───── Materials provided ─────

(* ===== verification/Audio.v ===== *)
(** * The audio depacketizers

    Models [Common/Depacketizer/AudioDepacketizer.h] and [.cpp] (AAC in RFC 3640 packets,
    and codecs with one frame in a packet) and [AudioRtpDepacketizerFactory.cpp] (G.711 and
    Opus, and the choice of a depacketizer).  Strings are lists of bytes; a pointer into a
    buffer is the rest of the list from there on.  Allocation failure, which [Input] answers
    with a reset, and logging are left out. *)
From Stdlib Require String Ascii.
Import String.StringSyntax.
From S2P Require Import Prelude Bytes H264 H264Buffer H264BufferInv H264Frames H264Delivery H264Sender H264Params H264Depacketizer.

(** The bytes of a literal. *)
Definition chars (s : String.string) : list Z :=
  map (fun c => Z.of_N (Ascii.N_of_ascii c)) (String.list_ascii_of_string s).
Local Delimit Scope string_scope with str.
Arguments chars s%_str.

(** ** Text *)

(** [std::isspace]: also vertical tab and form feed. *)
Definition isspace (c : Z) : bool := (c =? 32) || ((9 <=? c) && (c <=? 13)).

Fixpoint drop_space (s : list Z) : list Z :=
  match s with
  | [] => []
  | x :: s' => if isspace x then drop_space s' else s
  end.

Definition Trim (s : list Z) : list Z := rev (drop_space (rev (drop_space s))).
Definition Lower (s : list Z) : list Z := map tolower s.

Definition is_digit (c : Z) : bool := (48 <=? c) && (c <=? 57).

(** The number the digits [s] write after [v]; [None] when another character is left over. *)
Fixpoint digits (s : list Z) (v : Z) : option Z :=
  match s with
  | [] => Some v
  | c :: s => if is_digit c then digits s (v * 10 + (c - 48)) else None
  end.

(** [std::stoul] on the trimmed text, all of which must be used: an optional sign and at
    least one digit, the magnitude within [unsigned long], negated modulo 2^64. *)
Definition ParseUint (text : list Z) : option Z :=
  let normalized := Trim text in
  let '(neg, ds) := match normalized with
                    | c :: r => if c =? 45 then (true, r) else if c =? 43 then (false, r) else (false, normalized)
                    | [] => (false, [])
                    end in
  match ds with
  | [] => None
  | _ =>
    match digits ds 0 with
    | None => None
    | Some v =>
      if 2 ^ 64 - 1 <? v then None else
      let parsed := if neg : bool then u64 (- v) else v in
      if 2 ^ 32 - 1 <? parsed then None else Some parsed
    end
  end.

(** ** AacPayloadConfig and the fmtp line *)

Record AacConfig : Type := mkAac {
  size_length : Z;
  index_length : Z;
  index_delta_length : Z;
  cts_delta_length : Z;
  dts_delta_length : Z;
  random_access_indication : bool;
  stream_state_indication : Z;
  constant_size : Z;
  constant_duration : Z }.

Definition default_aac : AacConfig := mkAac 13 3 3 0 0 false 0 0 1024.

Definition hex_digit (c : Z) : Z :=
  if (48 <=? c) && (c <=? 57) then c - 48
  else if (97 <=? c) && (c <=? 102) then c - 97 + 10
  else if (65 <=? c) && (c <=? 70) then c - 65 + 10 else -1.

(** The loop over pairs of digits; [None] when [valid] has become false.  The text has an
    even length. *)
Fixpoint hex_pairs (s : list Z) (bytes : list Z) : option (list Z) :=
  match s with
  | h :: l :: s =>
    let high := hex_digit h in
    let low := hex_digit l in
    if (0 <=? high) && (0 <=? low)
    then hex_pairs s (bytes ++ [u8 (Z.lor (Z.shiftl high 4) low)])
    else None
  | _ => Some bytes
  end.

Definition parse_config (text : list Z) : list Z :=
  let hex := Trim text in
  if negb (blen hex =? 0) && (blen hex mod 2 =? 0) && (blen hex <=? 128)
  then default [] (hex_pairs hex []) else [].

(** [key == "..."] *)
Definition named (key : list Z) (s : String.string) : bool := bool_decide (key = chars s).
Arguments named key s%_str.

(** The [if] chain over the numeric parameters. *)
Definition set_parameter (c : AacConfig) (key : list Z) (value : Z) : AacConfig :=
  let small := value <=? 32 in
  if named key "sizelength" && small then
    mkAac value (index_length c) (index_delta_length c) (cts_delta_length c) (dts_delta_length c)
      (random_access_indication c) (stream_state_indication c) (constant_size c) (constant_duration c)
  else if named key "indexlength" && small then
    mkAac (size_length c) value (index_delta_length c) (cts_delta_length c) (dts_delta_length c)
      (random_access_indication c) (stream_state_indication c) (constant_size c) (constant_duration c)
  else if named key "indexdeltalength" && small then
    mkAac (size_length c) (index_length c) value (cts_delta_length c) (dts_delta_length c)
      (random_access_indication c) (stream_state_indication c) (constant_size c) (constant_duration c)
  else if named key "ctsdeltalength" && small then
    mkAac (size_length c) (index_length c) (index_delta_length c) value (dts_delta_length c)
      (random_access_indication c) (stream_state_indication c) (constant_size c) (constant_duration c)
  else if named key "dtsdeltalength" && small then
    mkAac (size_length c) (index_length c) (index_delta_length c) (cts_delta_length c) value
      (random_access_indication c) (stream_state_indication c) (constant_size c) (constant_duration c)
  else if named key "randomaccessindication" then
    mkAac (size_length c) (index_length c) (index_delta_length c) (cts_delta_length c) (dts_delta_length c)
      (negb (value =? 0)) (stream_state_indication c) (constant_size c) (constant_duration c)
  else if named key "streamstateindication" && small then
    mkAac (size_length c) (index_length c) (index_delta_length c) (cts_delta_length c) (dts_delta_length c)
      (random_access_indication c) value (constant_size c) (constant_duration c)
  else if named key "constantsize" then
    mkAac (size_length c) (index_length c) (index_delta_length c) (cts_delta_length c) (dts_delta_length c)
      (random_access_indication c) (stream_state_indication c) value (constant_duration c)
  else if named key "constantduration" && (0 <? value) then
    mkAac (size_length c) (index_length c) (index_delta_length c) (cts_delta_length c) (dts_delta_length c)
      (random_access_indication c) (stream_state_indication c) (constant_size c) value
  else c.

(** One item of the line, on the configuration and [codec_config_]. *)
Definition fmtp_item (st : AacConfig * list Z) (item : list Z) : AacConfig * list Z :=
  let '(c, codec_config) := st in
  match cut 61 item with
  | None => st
  | Some (k, v) =>
    let key := Lower (Trim k) in
    if named key "config" then (c, parse_config v) else
    match ParseUint v with
    | None => st
    | Some value => (set_parameter c key value, codec_config)
    end
  end.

─────

> **Your goal**:
Find all the lines with "None" in the data and copy them.

> **Answer below**:
(** The number the digits [s] write after [v]; [None] when another character is left over. *)
  | c :: s => if is_digit c then digits s (v * 10 + (c - 48)) else None
  | [] => None
    | None => None
      if 2 ^ 64 - 1 <? v then None else
      if 2 ^ 32 - 1 <? parsed then None else Some parsed
(** The loop over pairs of digits; [None] when [valid] has become false.  The text has an
    else None
  | None => st
    | None => st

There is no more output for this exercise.